As noted here from last Friday…

WASHINGTON — House Republicans plan a 40th attempt at repealing Obamacare (this) week, with legislation that would block the Internal Revenue Service from enforcing or implementing any portion of the health care reform law.

House Republicans have scheduled a vote next Friday on Rep. Tom Price’s (R-Ga.) Keep the IRS Off Your Health Care Act of 2013.

“Public distrust continues of agency that has dozens of powers under Obamacare, and whose actions President Obama has called outrageous,” said Doug Heye, spokesman for House Majority Leader Eric Cantor (R-Va.). “As an ever increasing number of Americans — including labor unions and moderate Democrats — worry that Obamacare has become a nightmare, it is critical to prevent the IRS from implementing any portion of the law.”

Both House Minority Leader Nancy Pelosi (D-Calif.) and Minority Whip Steny Hoyer (D-Md.) issued statements Friday afternoon blasting Republicans for the anticipated vote.

“It is only fitting that Republicans would waste the last week at work this summer voting for the 40th time to repeal the Affordable Care Act and continue their record of no jobs bills, no budget agreement, and no solutions for the middle class,” said Pelosi.

“Every day wasted on yet another repeal bill that will never be taken up by the Senate, much less survive a presidential veto, is another day that could have been spent advancing legislation to create jobs for the middle class, negotiating a balanced and bipartisan approach to deficits that can end the painful budget sequester, or debating a path forward on immigration reform,” added Hoyer.

Yep, that about says it as far as I’m concerned.
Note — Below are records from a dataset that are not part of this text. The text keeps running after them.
(** * Meeting-minutes assistant (app/meeting_minutes.py): model and properties

    A shallow embedding of [TextProcessor], [SummaryGenerator],
    [TodoManager], [TimelineVisualizer] and [MeetingMinutesAssistant].

    Python [str] values are sequences of Unicode code points; Python's
    [re] module is embedded as a backtracking matcher over a pattern
    syntax tree, with the priorities of the original (leftmost start,
    alternatives left to right, greedy before lazy). *)

From Stdlib Require Import String Ascii ZArith NArith QArith List Lia Bool Sorted.
From stdpp Require Import base list gmap.

Local Open Scope string_scope.
Local Open Scope list_scope.
Local Open Scope N_scope.

(** ** Python strings *)

(** A code point. *)
Definition cp := N.

(** A Python [str]: its code points, in order. [len] is [length]. *)
Definition str := list cp.

(** Decoding of the UTF-8 bytes of a source literal into code points. *)
Fixpoint utf8_decode (bs : list N) : str :=
  match bs with
  | [] => []
  | b :: rest =>
    if b <? 128 then b :: utf8_decode rest
    else if b <? 224 then
      match rest with
      | b1 :: r => ((b mod 32) * 64 + b1 mod 64) :: utf8_decode r
      | _ => []
      end
    else if b <? 240 then
      match rest with
      | b1 :: b2 :: r =>
        ((b mod 16) * 4096 + (b1 mod 64) * 64 + b2 mod 64) :: utf8_decode r
      | _ => []
      end
    else
      match rest with
      | b1 :: b2 :: b3 :: r =>
        ((b mod 8) * 262144 + (b1 mod 64) * 4096 + (b2 mod 64) * 64 + b3 mod 64)
          :: utf8_decode r
      | _ => []
      end
  end.

(** The [str] written by a literal of the source file. *)
Definition u (s : string) : str :=
  utf8_decode (map N_of_ascii (list_ascii_of_string s)).

Arguments u : simpl never.

Definition str_eqb (a b : str) : bool := bool_decide (a = b).

(** [str.isspace] on one code point: the characters Python strips by
    default and that [\s] matches in a [str] pattern. *)
Definition is_space (c : cp) : bool :=
  ((9 <=? c) && (c <=? 13)) || ((28 <=? c) && (c <=? 32))
  || (c =? 133) || (c =? 160) || (c =? 5760)
  || ((8192 <=? c) && (c <=? 8202))
  || (c =? 8232) || (c =? 8233) || (c =? 8239) || (c =? 8287) || (c =? 12288).

(** The tables below are those of Python on the characters that
    [preprocess_text] lets through (ASCII, the CJK ideographs, white
    space and punctuation); the rest of Unicode is left out. *)

(** Decimal digits ([\d]): the ASCII digits. *)
Definition is_digit (c : cp) : bool := (48 <=? c) && (c <=? 57).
I should point out that, when I first became aware of the full extent of the stupidity in the U.S. House on this issue (scheduling repeal votes when, as noted in the Ezra Klein clip from here, health care reform is a “done deal”), they had only scheduled 31 repeal votes. And in response, I put together a series of posts from here focusing on 31 Republican U.S. House members who opposed health care reform (including our own Mikey the Beloved at #2 – I also mentioned then-Dem-reps Mike Ross and Dan Boren).
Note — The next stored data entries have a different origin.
(** C2 (as the code has it): type-B rules.  When the remote call returns a
    "success" response whose payload is a number [d], the stage returns with
    status "processed" if [d >= 50] and [amount < 100]; otherwise "pending"
    if [d < 50] or the flag is set; otherwise "error".  When neither [d] nor
    the amount is [nan], "error" is therefore reached exactly when
    [d >= 50], [amount >= 100] and the flag is not set; when one of them is
    [nan], every comparison with it is false, and "error" is reached exactly
    when [d < 50] does not hold and the flag is not set.  A "success"
    response whose payload is [None] makes the comparison raise [TypeError],
    which leaves the stage with the order untouched.  A response whose
    status is not "success" gives "api_error", a raised [APIException] gives
    "api_failure", and any other exception of the remote call leaves the
    stage with the order untouched. *)
Theorem type_b_status_rules (o : Order.t) (w : World W)
    (r : outcome APIResponse.t) (e' : W) :
  call_api (Order.id o) (ext w) = (r, e') ->
  let w' := after_call w e' (CallApi (Order.id o)) in
  let returns_with st :=
    _process_type_b_order (o, w) = (Return tt, (Order.set_status st o, w')) in
  let raises e := _process_type_b_order (o, w) = (Raise e, (o, w')) in
  (forall resp d,
     r = Return resp -> APIResponse.status resp = "success" ->
     APIResponse.data resp = Some d ->
     exists st, returns_with st /\
       ((50 <= d)%num /\ (Order.amount o < 100)%num -> st = "processed") /\
       (~ ((50 <= d)%num /\ (Order.amount o < 100)%num) ->
        (d < 50)%num \/ Order.flag o = true -> st = "pending") /\
       (~ ((50 <= d)%num /\ (Order.amount o < 100)%num) ->
        ~ ((d < 50)%num \/ Order.flag o = true) -> st = "error") /\
       (d <> NaN -> Order.amount o <> NaN ->
        (st = "error" <->
         (50 <= d)%num /\ (100 <= Order.amount o)%num /\
         Order.flag o = false)) /\
       (d = NaN \/ Order.amount o = NaN ->
        (st = "error" <-> ~ (d < 50)%num /\ Order.flag o = false))) /\
  (forall resp,
     r = Return resp -> APIResponse.status resp = "success" ->
     APIResponse.data resp = None -> raises TypeError) /\
  (forall resp,
     r = Return resp -> APIResponse.status resp <> "success" ->
     returns_with "api_error") /\
  (r = Raise APIException -> returns_with "api_failure") /\
  (forall e, r = Raise e -> is_APIException e = false -> raises e).
Proof.
  intros Hcall w' returns_with raises. subst returns_with raises w'.
  pose proof (process_type_b_order_run o w r e' Hcall) as Hrun.
  cbv zeta in Hrun. split; [| split; [| split; [| split]]].
  - intros resp d -> Hsucc Hdata. rewrite Hrun.
    apply String.eqb_eq in Hsucc. rewrite Hsucc, Hdata.
    eexists. split; [reflexivity |].
    destruct (type_b_rule d (Order.amount o) (Order.flag o))
      as (Hprocessed & Hpending & Herror).
    split; [apply Hprocessed |]. split; [intros; apply Hpending; auto |].
    split; [intros; apply Herror; auto |].
    assert (Hflag : Order.flag o = true \/ Order.flag o = false)
      by (destruct (Order.flag o); auto).
    assert (Hflag' : Order.flag o = true -> Order.flag o = false -> False)
      by congruence.
    split.
    + intros Hd Ha. rewrite Herror.
      assert (H50 : (50 : num) <> NaN) by discriminate.
      assert (H100 : (100 : num) <> NaN) by discriminate.
      pose proof (not_lt_num d 50 Hd H50) as Hd'.
      pose proof (not_lt_num (Order.amount o) 100 Ha H100) as Ha'.
      pose proof (lt_num_not_le d 50) as Hd''.
      pose proof (lt_num_not_le (Order.amount o) 100) as Ha''.
      tauto.
    + intros Hnan. rewrite Herror.
      assert (Hfirst : ~ ((50 <= d)%num /\ (Order.amount o < 100)%num)).
      { intros (Hge & Hlt).
        destruct (le_num_not_nan _ _ Hge) as [_ Hd].
        destruct (lt_num_not_nan _ _ Hlt) as [Ha _].
        destruct Hnan; contradiction. }
      tauto.
  - intros resp -> Hsucc Hdata. rewrite Hrun.
    apply String.eqb_eq in Hsucc. rewrite Hsucc, Hdata. reflexivity.
  - intros resp -> Hfail. rewrite Hrun.
    apply String.eqb_neq in Hfail. rewrite Hfail. reflexivity.
  - intros ->. rewrite Hrun. reflexivity.
  - intros e -> He. rewrite Hrun, He. reflexivity.
Qed.

(** C5: priority assignment.  [_set_order_priority] sets priority to "high"
    exactly when [amount > 200] and to "low" otherwise, [amount = 200]
    included, whatever the priority was before; and in [_process_order] it
    runs on every order whose type-specific stage has returned, of whatever
    type, so that the order leaves the pipeline with that priority. *)
Theorem priority_assignment (user_id : Z) (o : Order.t) (w : World W) :
  (exists p,
     _set_order_priority (o, w) = (Return tt, (Order.set_priority p o, w)) /\
     (p = "high" <-> (200 < Order.amount o)%num) /\
     (p = "low" <-> ~ (200 < Order.amount o)%num) /\
     (Order.amount o <> NaN ->
      (p = "low" <-> (Order.amount o <= 200)%num)) /\
     (forall q, Order.amount o = Finite q -> (q == 200)%Q -> p = "low")) /\
  (forall o1 w1,
     type_specific_stage user_id (o, w) = (Return tt, (o1, w1)) ->
     let o' := fst (snd (_process_order user_id (o, w))) in
     (Order.priority o' = "high" <-> (200 < Order.amount o)%num) /\
     (Order.priority o' = "low" <-> ~ (200 < Order.amount o)%num) /\
     (Order.amount o <> NaN ->
      (Order.priority o' = "low" <-> (Order.amount o <= 200)%num))).
Proof.
  assert (Hprio : forall a : num,
            (priority_of a = "high" <-> (200 < a)%num) /\
            (priority_of a = "low" <-> ~ (200 < a)%num) /\
            (a <> NaN -> (priority_of a = "low" <-> (a <= 200)%num))).
  { intros a. unfold priority_of.
    assert (Htotal : a <> NaN -> (~ (200 < a)%num <-> (a <= 200)%num)).
    { intros Ha. apply not_lt_num; [discriminate | exact Ha]. }
    destruct (num_gt a 200) eqn:Hgt;
      [apply num_gt_spec in Hgt | apply num_gt_false in Hgt];
      (split; [| split]); try (intros Ha; specialize (Htotal Ha));
      split; intros Hgoal; try discriminate Hgoal; try reflexivity; tauto. }
  split.
  - exists (priority_of (Order.amount o)).
    split; [apply set_order_priority_run |].
    destruct (Hprio (Order.amount o)) as (Hhigh & Hlow & Hle).
    split; [exact Hhigh |]. split; [exact Hlow |]. split; [exact Hle |].
    intros q Hq Heq. apply Hlow. rewrite Hq. unfold lt_num.
    apply Qle_not_lt. rewrite Heq. apply Qle_refl.
  - intros o1 w1 Hstage o'. subst o'.
    pose proof (frame_type_specific_stage user_id (o, w)) as Hframe.
    rewrite Hstage in Hframe. destruct Hframe as (_ & _ & Ham & _).
    simpl in Ham. rewrite process_order_stages.
    rewrite (bind_Return _ _ _ _ _ Hstage).
    rewrite (bind_Return _ _ _ _ _ (set_order_priority_run o1 w1)).
    set (o2 := Order.set_priority _ o1).
    destruct (update_order_status (Order.id o2) (Order.status o2)
                (Order.priority o2) (ext w1)) as [r e2] eqn:Hupd.
    rewrite (update_order_status_run _ _ _ _ Hupd).
    destruct r as [b | []]; simpl; rewrite Ham; apply Hprio.
Qed.

(** C3: a persistence error overwrites the status.  When the type-specific
    stage has returned with any status at all and the persistence call then
    raises [DatabaseException], the pipeline returns normally, the order's
    status is "db_error", and its priority is the one the priority stage
    assigned. *)
Theorem db_error_overwrites_status (user_id : Z) (o o1 : Order.t)
    (w w1 : World W) (e2 : W) :
  type_specific_stage user_id (o, w) = (Return tt, (o1, w1)) ->
  let o2 := Order.set_priority (priority_of (Order.amount o1)) o1 in
  update_order_status (Order.id o2) (Order.status o2) (Order.priority o2)
    (ext w1) = (Raise DatabaseException, e2) ->
  exists o' w',
    _process_order user_id (o, w) = (Return tt, (o', w')) /\
    Order.status o' = "db_error" /\
    Order.priority o' = Order.priority o2 /\
    Order.priority o' = priority_of (Order.amount o) /\
    _update_order_status (o2, w1) = (Return tt, (o', w')).
Proof.
  intros Hstage o2 Hupd.
  pose proof (update_order_status_run o2 w1 _ _ Hupd) as Hrun.
  cbv zeta in Hrun. simpl in Hrun.
  eexists _, _. rewrite process_order_stages.
  rewrite (bind_Return _ _ _ _ _ Hstage).
  rewrite (bind_Return _ _ _ _ _ (set_order_priority_run o1 w1)).
  fold o2. split; [exact Hrun |]. repeat split; [| exact Hrun].
  pose proof (frame_type_specific_stage user_id (o, w)) as Hframe.
  rewrite Hstage in Hframe. destruct Hframe as (_ & _ & Ham & _).
  simpl in *. rewrite Ham. reflexivity.
Qed.

(** C9: the boolean result of [update_order_status] is ignored.  When the
    call returns, with [False] as well as with [True], the order is left as
    it was; the status changes in this step only if the call raised
    [DatabaseException]. *)
Theorem update_result_ignored (o : Order.t) (w : World W) (r : outcome bool)
    (e' : W) :
  update_order_status (Order.id o) (Order.status o) (Order.priority o) (ext w)
    = (r, e') ->
  let w' := after_call w e'
              (CallUpdate (Order.id o) (Order.status o) (Order.priority o)) in
  (r = Return false -> _update_order_status (o, w) = (Return tt, (o, w'))) /\
  (forall b, r = Return b -> _update_order_status (o, w) = (Return tt, (o, w'))) /\
  (Order.status (fst (snd (_update_order_status (o, w)))) <> Order.status o ->
   r = Raise DatabaseException).
Proof.
  intros Hupd w'. subst w'.
  rewrite (update_order_status_run o w r e' Hupd).
  repeat split.
  - intros ->. reflexivity.
  - intros b ->. reflexivity.
  - destruct r as [b | []]; simpl; intros Hne; congruence.
Qed.

(** C10: the pipeline's frame.  However [_process_order] ends, the order's
    id, type, amount and flag are what they were; only status and priority
    are ever assigned. *)
Theorem pipeline_keeps_constructor_fields (user_id : Z) (o : Order.t)
    (w : World W) :
  let o' := fst (snd (_process_order user_id (o, w))) in
  Order.id o' = Order.id o /\ Order.type o' = Order.type o /\
  Order.amount o' = Order.amount o /\ Order.flag o' = Order.flag o.
Proof. exact (frame_process_order user_id (o, w)). Qed.

(** C6: the exported file.  When no file operation of the export fails, the
    file named after the user id and the clock holds the header row, then one
    data row with the order's id, type, amount, lowercase flag, and the status
    and priority the order has when the stage starts ("new" and "low" for an
    order as constructed), then the note row exactly when [amount > 150]; and
    the stage returns with status "exported". *)
Theorem export_file_contents (user_id : Z) (o : Order.t) (w : World W)
    (t : Z) (e1 : W) :
  time_time (ext w) = (t, e1) ->
  let name := csv_name user_id t in
  (forall op, op ∈ export_ops name o -> io_fault op e1 = None) ->
  let header :=
    [CStr "ID"; CStr "Type"; CStr "Amount"; CStr "Flag"; CStr "Status";
     CStr "Priority"] in
  let data_row st pr :=
    [CInt (Order.id o); CStr (Order.type o); CNum (Order.amount o);
     CStr (if Order.flag o then "true" else "false"); CStr st; CStr pr] in
  let note :=
    [CStr ""; CStr ""; CStr ""; CStr ""; CStr "Note"; CStr "High value order"] in
  exists w',
    _process_type_a_order user_id (o, w) =
      (Return tt, (Order.set_status "exported" o, w')) /\
    ((150 < Order.amount o)%num ->
     files w' !! name =
       Some [header; data_row (Order.status o) (Order.priority o); note]) /\
    (~ (150 < Order.amount o)%num ->
     files w' !! name =
       Some [header; data_row (Order.status o) (Order.priority o)]) /\
    (Order.status o = "new" -> Order.priority o = "low" ->
     exists rest,
       files w' !! name = Some (header :: data_row "new" "low" :: rest)) /\
    (forall other, other <> name -> files w' !! other = files w !! other).
Proof.
  intros Htime name Hok header data_row note.
  rewrite (process_type_a_order_exported user_id o w t e1 Htime Hok).
  eexists. split; [reflexivity |]. simpl. fold name.
  assert (Hdata : csv_data o = data_row (Order.status o) (Order.priority o)).
  { unfold csv_data, data_row. rewrite lower_str_bool. reflexivity. }
  rewrite Hdata. repeat split.
  - intros Hhigh. apply num_gt_spec in Hhigh. rewrite Hhigh.
    apply lookup_insert_eq.
  - intros Hlow. apply num_gt_false in Hlow. rewrite Hlow.
    apply lookup_insert_eq.
  - intros -> ->. eexists. rewrite lookup_insert_eq. reflexivity.
  - intros other Hother. apply lookup_insert_ne. congruence.
Qed.

End Stage_properties.

(** ** Verified properties of [process_orders] *)

Section Batch_properties.
Context {W : Type} `{!DatabaseService W, !APIClient W, !Runtime W}.

Lemma fetched_orders_nil (fetched : Fetched) :
  fetched_orders fetched = [] <-> listed fetched = [].
Proof.
  unfold fetched_orders, as_list. destruct (listed fetched); simpl; split;
    congruence.
Qed.

Lemma process_orders_fetched (user_id : Z) (w : World W)
    (fetched : Fetched) (e1 : W) :
  get_orders_by_user user_id (ext w) = (Return fetched, e1) ->
  fetched_orders fetched <> [] ->
  process_orders user_id w =
  match for_order_in (listed fetched) user_id (objects fetched)
          (after_call w e1 (CallGetOrders user_id)) with
  | (Return _, objs', w') => (true, as_list objs' (listed fetched), w')
  | (Raise _, objs', w') => (false, as_list objs' (listed fetched), w')
  end.
Proof.
  intros Hfetch Hne. unfold process_orders, db_get_orders_by_user.
  rewrite Hfetch. rewrite fetched_orders_nil in Hne.
  destruct (listed fetched); [congruence | reflexivity].
Qed.

Lemma process_orders_true (user_id : Z) (w : World W) (fetched : Fetched)
    (e1 : W) :
  get_orders_by_user user_id (ext w) = (Return fetched, e1) ->
  fetched_orders fetched <> [] ->
  classified_faults_only ->
  exists objs' w',
    process_orders user_id w = (true, as_list objs' (listed fetched), w') /\
    for_order_in (listed fetched) user_id (objects fetched)
      (after_call w e1 (CallGetOrders user_id))
      = (Return tt, objs', w').
Proof.
  intros Hfetch Hne Hok. rewrite (process_orders_fetched _ _ _ _ Hfetch Hne).
  destruct (for_order_in_returns user_id (listed fetched) (objects fetched)
              (after_call w e1 (CallGetOrders user_id)) Hok)
    as (objs' & w' & Hloop).
  rewrite Hloop. eauto.
Qed.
Well, since we’re now up to a 40th scheduled vote, I would say that it’s time to feature 9 more Republicans in the U.S. House, and in no particular order, here they are…
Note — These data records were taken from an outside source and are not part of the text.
(** C3. In one iteration of the health-check loop a backend goes from
    healthy to unhealthy only on a failed probe that brings the failure
    counter to the threshold [U] or beyond, and from unhealthy to healthy
    only on a successful probe that brings the success counter to [H] or
    beyond, in which case trust is reset to 50 percent and the success
    counter to zero. From a healthy backend with a zero failure counter, [U]
    failing probes in a row make it unhealthy and fewer than [U] do not.
    The counters are consecutive counts: over any run of probes on an
    enabled backend whose counters start at zero, the failure counter is the
    number of failed probes since the last successful one and, while the
    backend is unhealthy, the success counter is the number of successful
    probes since the last failed one; so a flip to unhealthy happens only
    at the end of at least [U] consecutive failures, and a flip to healthy
    only at the end of at least [H] consecutive successes. *)
Theorem health_transitions (cfg : HealthCheckConfig) :
  1 <= UnhealthyAfterFailures cfg < 2 ^ 31 ->
  (* single iteration *)
  (forall p hm b hm' b',
     checkBackend cfg p (hm, b) = Some (hm', b') ->
     (healthy b = true -> healthy b' = false ->
        probeErr p <> None
        /\ FailCount b' = int32 (failCount b + 1)
        /\ FailCount b' >= int32 (UnhealthyAfterFailures cfg))
     /\ (healthy b = false -> healthy b' = true ->
        probeErr p = None
        /\ int32 (successCount b + 1) >= int32 (HealthyAfterSuccesses cfg)
        /\ trustCoeff b' = 50
        /\ SuccessCount b' = 0))
  (* the iteration returns: always on a failed probe, and on a successful
     one when the window has room and the clock is valid *)
  /\ (forall p hm b,
        failing p \/ (0 < windowSize b /\ valid_time (recordTime p)
                      /\ HistoryFile.wf hm) ->
        is_Some (checkBackend cfg p (hm, b)))
  (* runs of failing probes *)
  /\ (forall ps hm b,
        Forall failing ps ->
        disabled b = false -> healthy b = true -> failCount b = 0 ->
        (Z.of_nat (length ps) = UnhealthyAfterFailures cfg ->
           exists b', runChecks cfg ps (hm, b) = Some (hm, b')
                      /\ healthy b' = false)
        /\ (Z.of_nat (length ps) < UnhealthyAfterFailures cfg ->
           exists b', runChecks cfg ps (hm, b) = Some (hm, b')
                      /\ healthy b' = true))
  (* the counters are streaks *)
  /\ (forall ps hm b hm' b',
        disabled b = false -> failCount b = 0 -> successCount b = 0 ->
        Z.of_nat (length ps) < 2 ^ 31 ->
        runChecks cfg ps (hm, b) = Some (hm', b') ->
        FailCount b' = failureStreak ps
        /\ SuccessCount b' <= successStreak ps
        /\ (healthy b' = false -> SuccessCount b' = successStreak ps))
  (* a flip ends a streak that has reached the threshold *)
  /\ (forall ps p hm b hm1 b1 hm2 b2,
        disabled b = false -> failCount b = 0 -> successCount b = 0 ->
        Z.of_nat (length ps) + 1 < 2 ^ 31 ->
        runChecks cfg ps (hm, b) = Some (hm1, b1) ->
        checkBackend cfg p (hm1, b1) = Some (hm2, b2) ->
        (healthy b1 = true -> healthy b2 = false ->
           UnhealthyAfterFailures cfg <= failureStreak (ps ++ [p]))
        /\ (healthy b1 = false -> healthy b2 = true ->
            - 2 ^ 31 <= HealthyAfterSuccesses cfg < 2 ^ 31 ->
            HealthyAfterSuccesses cfg <= successStreak (ps ++ [p])
            /\ trustCoeff b2 = 50 /\ SuccessCount b2 = 0)).
Proof.
  intros HU. split; [|split; [|split; [|split]]].
  - intros p hm b hm' b'. apply checkBackend_flip.
  - intros p hm b Hcase.
    destruct (disabled b) eqn:Hd.
    { rewrite checkBackend_disabled by exact Hd. eexists; reflexivity. }
    destruct Hcase as [Hfail|(Hws & Hnow & Hwf)].
    + destruct (probeErr p) as [e|] eqn:Herr; [|exfalso; apply Hfail, Herr].
      destruct (checkBackend_failure cfg p hm b e Herr Hd) as (b1 & -> & _).
      eexists; reflexivity.
    + destruct (probeErr p) as [e|] eqn:Herr.
      * destruct (checkBackend_failure cfg p hm b e Herr Hd) as (b1 & -> & _).
        eexists; reflexivity.
      * destruct (checkBackend_success cfg p hm b Herr Hd Hws Hnow Hwf)
          as (hm1 & b1 & -> & _).
        eexists; reflexivity.
  - intros ps hm b Hps Hd Hh Hfc. split; intros Hlen.
    + destruct ps as [|p0 ps0] using rev_ind; [cbn in Hlen; lia|].
      clear IHps0. rewrite length_app in Hlen. cbn [length] in Hlen.
      apply Forall_app in Hps as [Hps0 Hp0].
      apply Forall_cons in Hp0 as [Hp0 _].
      destruct (failing_run_below cfg ps0 hm b HU Hps0 Hd Hh)
        as (b1 & Hrun & Hh1 & Hd1 & Hfc1); [lia|lia|].
      rewrite runChecks_app, Hrun. cbn [mbind option_bind runChecks].
      destruct (probeErr p0) as [e|] eqn:Herr; [|exfalso; apply Hp0, Herr].
      destruct (checkBackend_failure cfg p0 hm b1 e Herr Hd1)
        as (b2 & Hb2 & _ & _ & _ & _ & Hh2).
      rewrite Hb2. cbn [mbind option_bind]. exists b2. split; [reflexivity|].
      rewrite Hh2, Hh1, Hfc1, Hfc.
      rewrite !int32_id by (unfold in_int32; lia).
      destruct (Z.geb_spec (0 + Z.of_nat (length ps0) + 1)
                  (UnhealthyAfterFailures cfg)); [reflexivity|lia].
    + destruct (failing_run_below cfg ps hm b HU Hps Hd Hh)
        as (b1 & Hrun & Hh1 & _); [lia|lia|].
      exists b1. split; assumption.
  - intros ps hm b hm' b' Hd Hfc Hsc Hlen Hrun.
    destruct (runChecks_streaks cfg ps hm b hm' b' Hd Hfc Hsc Hlen Hrun)
      as (_ & Hf & [_ Hs] & Hu).
    unfold FailCount, SuccessCount. split; [exact Hf|]. split; [exact Hs|exact Hu].
  - intros ps p hm b hm1 b1 hm2 b2 Hd Hfc Hsc Hlen Hrun Hstep.
    change (2 ^ 31) with 2147483648 in *.
    destruct (runChecks_streaks cfg ps hm b hm1 b1 Hd Hfc Hsc) as (_ & Hf1 & Hs1 & Hu1);
      [change (2 ^ 31) with 2147483648; lia|exact Hrun|].
    destruct (streaks_bounds ps) as [Hfb Hsb].
    destruct (streaks_snoc ps p) as [Hfail Hok].
    destruct (checkBackend_flip cfg p hm1 b1 hm2 b2 Hstep) as [Hdown Hup].
    split.
    + intros Hh1 Hh2. destruct (Hdown Hh1 Hh2) as (Herr & Hf2 & Hge).
      destruct (Hfail Herr) as [-> _]. rewrite Hf2, Hf1 in Hge.
      rewrite !int32_id in Hge
        by (unfold in_int32; change (2 ^ 31) with 2147483648; lia).
      lia.
    + intros Hh1 Hh2 HH. destruct (Hup Hh1 Hh2) as (Herr & Hge & Ht & Hs2).
      destruct (Hok Herr) as [_ ->]. rewrite (Hu1 Hh1) in Hge.
      rewrite !int32_id in Hge
        by (unfold in_int32; change (2 ^ 31) with 2147483648; lia).
      split; [lia|]. split; assumption.
Qed.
#32 – Blake Farenthold (TX – 27)

  • Here, he compared the unemployed to drug addicts (nice).
  • Here, he opposed funding food stamps (as part of the Supplemental Nutrition Assistance Program, or SNAP) even though he received millions in farm subsidies (and he definitely had company on this one).
  • And of course, as noted here, he wouldn’t be a good little Repug unless he was a member of the anti-science climate denier caucus.
  • He was also a little too slow, to say the least, about realizing that budget cuts hurt the economy here.
  • As noted here, his sister harbored a murder suspect (usually I leave civilians out of this stuff, but this is beyond the pale).

Update 8/12/13: This is yet another reason to vote Farenthold and his pals out of office as far as I’m concerned.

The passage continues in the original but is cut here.